Dal Ponte Morandi alla pensione: l’addio dell’eroe a quattro zampe che ha salvato vite tra le macerie

Autore Redazione Web | ven, 17 apr 2026 11:18 | Lamù Vigili-Del-Fuoco Cani-Eroi

Durante il crollo del Ponte Morandi, Lamù è stato tra i primi a entrare nell’area devastata, muovendosi tra macerie instabili e silenzio surreale

C’è chi lascia il lavoro con una stretta di mano. E poi c’è chi lo fa con uno scodinzolio, dopo aver scritto pagine di eroismo silenzioso.

Si chiama Lamù, è un pastore australiano e per otto anni è stato uno dei protagonisti meno visibili ma più straordinari dei soccorsi italiani. Oggi, però, per lui è arrivato il momento di fermarsi.

Il 12 aprile, nel giorno del suo undicesimo compleanno, Lamù ha concluso il suo ultimo turno operativo nel nucleo cinofili dei Vigili del fuoco del Friuli Venezia Giulia. Una data simbolica per chi ha dedicato la vita a cercare persone tra le macerie, spesso dove la speranza sembrava finita.

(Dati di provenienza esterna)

(** [path.write_text(text)]: creates or replaces the file; a directory
    at [path] makes it raise. *)
Definition write_text (path text : string) (fs : filesystem)
  : filesystem * result unit :=
  match fs !! path with
  | Some Dir => (fs, Err (IsADirectoryError path))
  | _ => (<[path := File text]> fs, Ok tt)
  end.

(** [path.read_text()] *)
Definition read_text (path : string) (fs : filesystem) : result string :=
  match fs !! path with
  | Some (File text) => Ok text
  | Some Dir => Err (IsADirectoryError path)
  | None => Err (FileNotFoundError path)
  end.

(** The three lines a turn contributes to the body of a chunk file. *)
Definition turn_lines (t : Turn) : list string :=
  ["[" ++ timestamp t ++ "] " ++ speaker t ++ ":";
   if is_empty (content t) then "(empty)" else content t;
   ""].

(** The text of a chunk file; [None] when [turns] is empty, where
    [turns[0]] raises. *)
Definition chunk_text (turns : list Turn) (ch_id : Z) : option string :=
  match turns, last turns with
  | t0 :: _, Some tn =>
      let header :=
        ["# chunk_id: ch_" ++ format_04d ch_id;
         "# turns_range: " ++ pretty (idx t0) ++ ".." ++ pretty (idx tn);
         "# turns_count: " ++ pretty (Z.of_nat (length turns));
         ""] in
      Some (join_lines (header ++ flat_map turn_lines turns))
  | _, _ => None
  end.

Definition write_chunk_file (turns : list Turn) (ch_id : Z) (out_dir : string)
           (fs : filesystem) : filesystem * result string :=
  match mkdir out_dir fs with
  | (fs1, Raise e) => (fs1, Err (Lower e))
  | (fs1, Return _) =>
      let filename := chunk_path out_dir ch_id in
      match chunk_text turns ch_id with
      | None => (fs1, Err IndexError)
      | Some text =>
          match write_text filename text fs1 with
          | (fs2, Err e) => (fs2, Err e)
          | (fs2, Ok _) => (fs2, Ok filename)
          end
      end
  end.

Definition INPUT_PATH : string := "input/raw_chat.txt".
Definition CHUNKS_DIR : string := "chunks".
Definition OUT_CHAPTERS_DIR : string := "output/chapters".
Definition SCHEMA_PATH : string := "schema.yaml".
Definition TURNS_PER_CHUNK : Z := 10.
Definition OVERLAP_TURNS : Z := 0.

(** An index of a slice, brought into [[0, n]] as Python does. *)
Definition slice_index (n i : Z) : Z :=
  if (i <? 0)%Z then Z.max (i + n) 0 else Z.min i n.

(** [l[a:b]] *)
Definition py_slice {A : Type} (l : list A) (a b : Z) : list A :=
  let n := Z.of_nat (length l) in
  let a' := slice_index n a in
  let b' := slice_index n b in
  take (Z.to_nat (b' - a')) (drop (Z.to_nat a') l).

Section Run.
(** [yaml.safe_load] on the text of the schema file, read as a schema;
    [None] when it raises. *)
Variable safe_load_schema : string -> option Schema.
Variable safe_dump : pydict -> string.

Definition load_schema (fs : filesystem) : result Schema :=
  if negb (exists_ fs SCHEMA_PATH) then
    Err (FileNotFoundError "Missing schema file: schema.yaml")
  else
    match read_text SCHEMA_PATH fs with
    | Err e => Err e
    | Ok text =>
        match safe_load_schema text with
        | Some schema => Ok schema
        | None => Err YAMLError
        end
    end.

(** The body of [for r in ranges], threaded over the file system. *)
Fixpoint write_chunks (ranges : list Range) (turns : list Turn)
         (schema : Schema) (fs : filesystem) : filesystem * result unit :=
  match ranges with
  | [] => (fs, Ok tt)
  | r :: ranges' =>
      let chunk_turns := py_slice turns (start_i r) (end_i r) in
      match write_chunk_file chunk_turns (ch_id r) CHUNKS_DIR fs with
      | (fs1, Err e) => (fs1, Err e)
      | (fs1, Ok _) =>
          match chunk_turns, last chunk_turns with
          | t0 :: _, Some tn =>
              match write_memory_yaml safe_dump (ch_id r) schema t0 tn
                                      OUT_CHAPTERS_DIR fs1 with
              | (fs2, Raise e) => (fs2, Err (Lower e))
              | (fs2, Return _) => write_chunks ranges' turns schema fs2
              end
          | _, _ => (fs1, Err IndexError)
          end
      end
  end.

(** The run: the file system it leaves and how it ends, with the two
    counts it prints (turns parsed, chunks written) on success. The outer
    [None] stands for the partitioner running out of fuel. *)
Definition main (fs : filesystem) : filesystem * option (result (Z * Z)) :=
  if negb (exists_ fs INPUT_PATH) then
    (fs, Some (Err (FileNotFoundError "Missing input file: input/raw_chat.txt")))
  else
    match load_schema fs with
    | Err e => (fs, Some (Err e))
    | Ok schema =>
        match read_text INPUT_PATH fs with
        | Err e => (fs, Some (Err e))
        | Ok text =>
            let turns := parse_turns text in
            match turns with
            | [] =>
                (fs, Some (Err (Lower (ValueError
                   "No turns parsed. Check input format or MSG_START_RE."))))
            | _ :: _ =>
                let n := Z.of_nat (length turns) in
                match chunk_indices n TURNS_PER_CHUNK OVERLAP_TURNS (passes n 0) with
                | None => (fs, None)
                | Some (Raise e) => (fs, Some (Err (Lower e)))
                | Some (Return ranges) =>
                    match mkdir CHUNKS_DIR fs with
                    | (fs1, Raise e) => (fs1, Some (Err (Lower e)))
                    | (fs1, Return _) =>
                        match mkdir OUT_CHAPTERS_DIR fs1 with
                        | (fs2, Raise e) => (fs2, Some (Err (Lower e)))
                        | (fs2, Return _) =>
                            match write_chunks ranges turns schema fs2 with
                            | (fs3, Err e) => (fs3, Some (Err e))
                            | (fs3, Ok _) =>
                                (fs3, Some (Ok (n, Z.of_nat (length ranges))))
                            end
                        end
                    end
                end
            end
        end
    end.
End Run.

End Split.

(** ** What a directory listing shows of a file system *)

Module Listing.

Import Text Store.
Local Open Scope string_scope.

(** A file name: one path component, with no separator in it. *)
Definition is_name (n : string) : Prop :=
  all_chars (fun c => negb (Ascii.eqb c "/")) n.

(** [names] is what [dir.glob(pattern)] ranges over before the pattern is
    applied: the names of the entries of [dir]. *)
Definition entries (fs : filesystem) (dir : string) (names : gset string) : Prop :=
  forall n, n ∈ names <-> is_name n /\ is_Some (fs !! (dir ++ "/" ++ n)).

End Listing.

(** * Properties of the chunk partitioner *)

Section PartitionFacts.
Import Partition.
Variables total size overlap : Z.

Lemma chunk_loop_mono fuel st rs :
  chunk_loop total size overlap fuel st = Some rs ->
  forall fuel', (fuel <= fuel')%nat ->
  chunk_loop total size overlap fuel' st = Some rs.
Proof.
  revert st. induction fuel as [|fuel IH]; intros st H fuel' Hle; [discriminate|].
  destruct fuel' as [|fuel']; [lia|].
  simpl in *. destruct (loop_cond total st); [|exact H].
  destruct (loop_body total size overlap st) as [st' brk].
  destruct brk; [exact H|]. apply IH; [exact H|lia].
Qed.

(** One pass either leaves through [break], having emitted a range
    that ends at [total], or moves [start] strictly forward. *)
Lemma loop_body_progress st :
  0 <= overlap < size -> loop_cond total st = true ->
  match loop_body total size overlap st with
  | (st', true) =>
      last (ranges st') = Some (mkRange (next_id st) (start st) total)
  | (st', false) => start st < start st'
  end.
Proof.
  intros Hov Hc. unfold loop_cond in Hc. apply Z.ltb_lt in Hc.
  unfold loop_body.
  destruct (Z.eqb_spec (Z.min (start st + size) total) total) as [E|E].
  - cbn [ranges]. rewrite last_snoc, E. reflexivity.
  - cbn [start]. lia.
Qed.

Lemma chunk_loop_runs :
  0 <= overlap < size ->
  forall fuel st, 0 <= start st -> (passes total (start st) <= fuel)%nat ->
  exists tl,
    chunk_loop total size overlap fuel st = Some (ranges st ++ tl)
    /\ (start st < total -> exists r, last tl = Some r /\ end_i r = total)
    /\ (total <= start st -> tl = []).
Proof.
  intros Hov. unfold passes.
  induction fuel as [|fuel IH]; intros st Hst Hf; [lia|].
  simpl. unfold loop_cond. destruct (Z.ltb_spec (start st) total) as [Hlt|Hge].
  - pose proof (loop_body_progress st Hov) as Hp.
    unfold loop_cond in Hp. rewrite (proj2 (Z.ltb_lt _ _) Hlt) in Hp.
    specialize (Hp eq_refl).
    unfold loop_body in *.
    destruct (Z.min (start st + size) total =? total) eqn:E.
    + cbn [ranges] in *. eexists [_]. split; [reflexivity|]. split; [|lia].
      intros _. eexists. split; [reflexivity|]. cbn. apply Z.eqb_eq in E. exact E.
    + cbn [start] in Hp.
      set (st' := mkLoop _ _ _) in *.
      destruct (IH st') as (tl & Hrun & Hlast & Hnil).
      { subst st'. cbn [start]. lia. }
      { subst st'. cbn [start]. lia. }
      rewrite Hrun. subst st'. cbn [ranges start] in *.
      eexists (_ :: tl). split; [rewrite <- app_assoc; reflexivity|].
      split; [|lia]. intros _.
      destruct (Z.ltb_spec (Z.max (Z.min (start st + size) total - overlap) 0) total) as [H1|H1].
      * destruct (Hlast H1) as (r & Hr & Hend). exists r. split; [|exact Hend].
        destruct tl; [discriminate|]. exact Hr.
      * apply Z.eqb_neq in E. lia.
  - exists []. rewrite app_nil_r. split; [reflexivity|]. split; [lia|reflexivity].
Qed.
End PartitionFacts.

Section Tiling.
Import Partition.

Lemma chunk_loop_tiles total size :
  0 < size ->
  forall fuel st, 0 <= start st <= total ->
  (passes total (start st) <= fuel)%nat ->
  exists tl,
    chunk_loop total size 0 fuel st = Some (ranges st ++ tl)
    /\ tiles (start st) tl total.
Proof.
  intros Hsz. unfold passes.
  induction fuel as [|fuel IH]; intros st Hst Hf; [lia|].
  simpl. unfold loop_cond, loop_body.
  destruct (Z.ltb_spec (start st) total) as [Hlt|Hge].
  - destruct (Z.eqb_spec (Z.min (start st + size) total) total) as [E|E].
    + cbn [ranges]. eexists [_]. split; [reflexivity|].
      cbn. rewrite E. lia.
    + set (st' := mkLoop _ _ _).
      destruct (IH st') as (tl & Hrun & Htl).
      { subst st'. cbn [start]. lia. }
      { subst st'. cbn [start]. lia. }
      rewrite Hrun. subst st'. cbn [ranges start] in *.
      eexists (_ :: tl). split; [rewrite <- app_assoc; reflexivity|].
      cbn. split; [reflexivity|]. split; [lia|].
      replace (Z.max (Z.min (start st + size) total - 0) 0)
        with (Z.min (start st + size) total) in Htl by lia.
      exact Htl.
  - exists []. rewrite app_nil_r. split; [reflexivity|]. cbn. lia.
Qed.

Lemma tiles_le a l b : tiles a l b -> a <= b.
Proof.
  revert a. induction l as [|r l IH]; cbn; intros a H; [lia|].
  destruct H as (_ & Hlt & Ht). apply IH in Ht. lia.
Qed.

Lemma tiles_bounds a l b :
  tiles a l b ->
  Forall (fun r => a <= start_i r /\ start_i r < end_i r /\ end_i r <= b) l.
Proof.
  revert a. induction l as [|r l IH]; cbn; intros a H; [constructor|].
  destruct H as (Hs & Hlt & Ht). constructor.
  - apply tiles_le in Ht. lia.
  - apply IH in Ht. eapply Forall_impl; [exact Ht|].
    cbn. intros r' ?. lia.
Qed.

Lemma tiles_cover a l b :
  tiles a l b ->
  forall i, a <= i < b ->
  exists k r, l !! k = Some r /\ covers r i
    /\ forall k' r', l !! k' = Some r' -> covers r' i -> k' = k.
Proof.
  revert a. induction l as [|r l IH]; cbn; intros a H i Hi; [lia|].
  destruct H as (Hs & Hlt & Ht).
  destruct (Z.lt_ge_cases i (end_i r)) as [Hin|Hout].
  - exists 0%nat, r. split; [reflexivity|]. split; [unfold covers; lia|].
    intros [|k'] r' Hk' Hc; [reflexivity|]. cbn in Hk'.
    apply tiles_bounds in Ht. rewrite Forall_forall in Ht.
    apply list_elem_of_lookup_2 in Hk'. apply Ht in Hk'.
    unfold covers in Hc. lia.
  - destruct (IH _ Ht i) as (k & r0 & Hk & Hc & Huniq); [lia|].
    exists (S k), r0. split; [exact Hk|]. split; [exact Hc|].
    intros [|k'] r' Hk' Hc'.
    + cbn in Hk'. injection Hk' as <-. unfold covers in Hc'. lia.
    + f_equal. eapply Huniq; eassumption.
Qed.
End Tiling.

Al fianco del suo conduttore, il caposquadra Andrea Leban del comando di Gorizia, ha preso parte a oltre cento interventi. Non semplici operazioni, ma missioni che fanno la differenza tra la vita e la morte.

Tra queste, uno dei momenti più drammatici della storia recente italiana: il crollo del Ponte Morandi a Genova. In quelle ore tragiche, mentre il Paese tratteneva il fiato, Lamù era lì, tra polvere e silenzio, a fare ciò per cui era stato addestrato: cercare, trovare, salvare.

E non solo. Il suo fiuto lo ha portato anche oltre i confini nazionali, nelle missioni del team USAR Italia durante il devastante terremoto in Turchia del 2023, dove ancora una volta ha dimostrato cosa significa essere parte di una squadra che non si arrende mai.

Un curriculum che, come sottolinea anche l’ANSA, lo rende uno dei cani da ricerca più esperti del Corpo.

Oggi, però, niente più macerie né sirene. Per Lamù si apre una nuova vita fatta di riposo, coccole e quotidianità. Senza mai davvero separarsi da chi è stato il suo punto di riferimento in ogni intervento: il suo conduttore.

Perché certi legami non finiscono con una divisa appesa. Restano. Proprio come il ricordo di chi, senza parlare, ha salvato vite.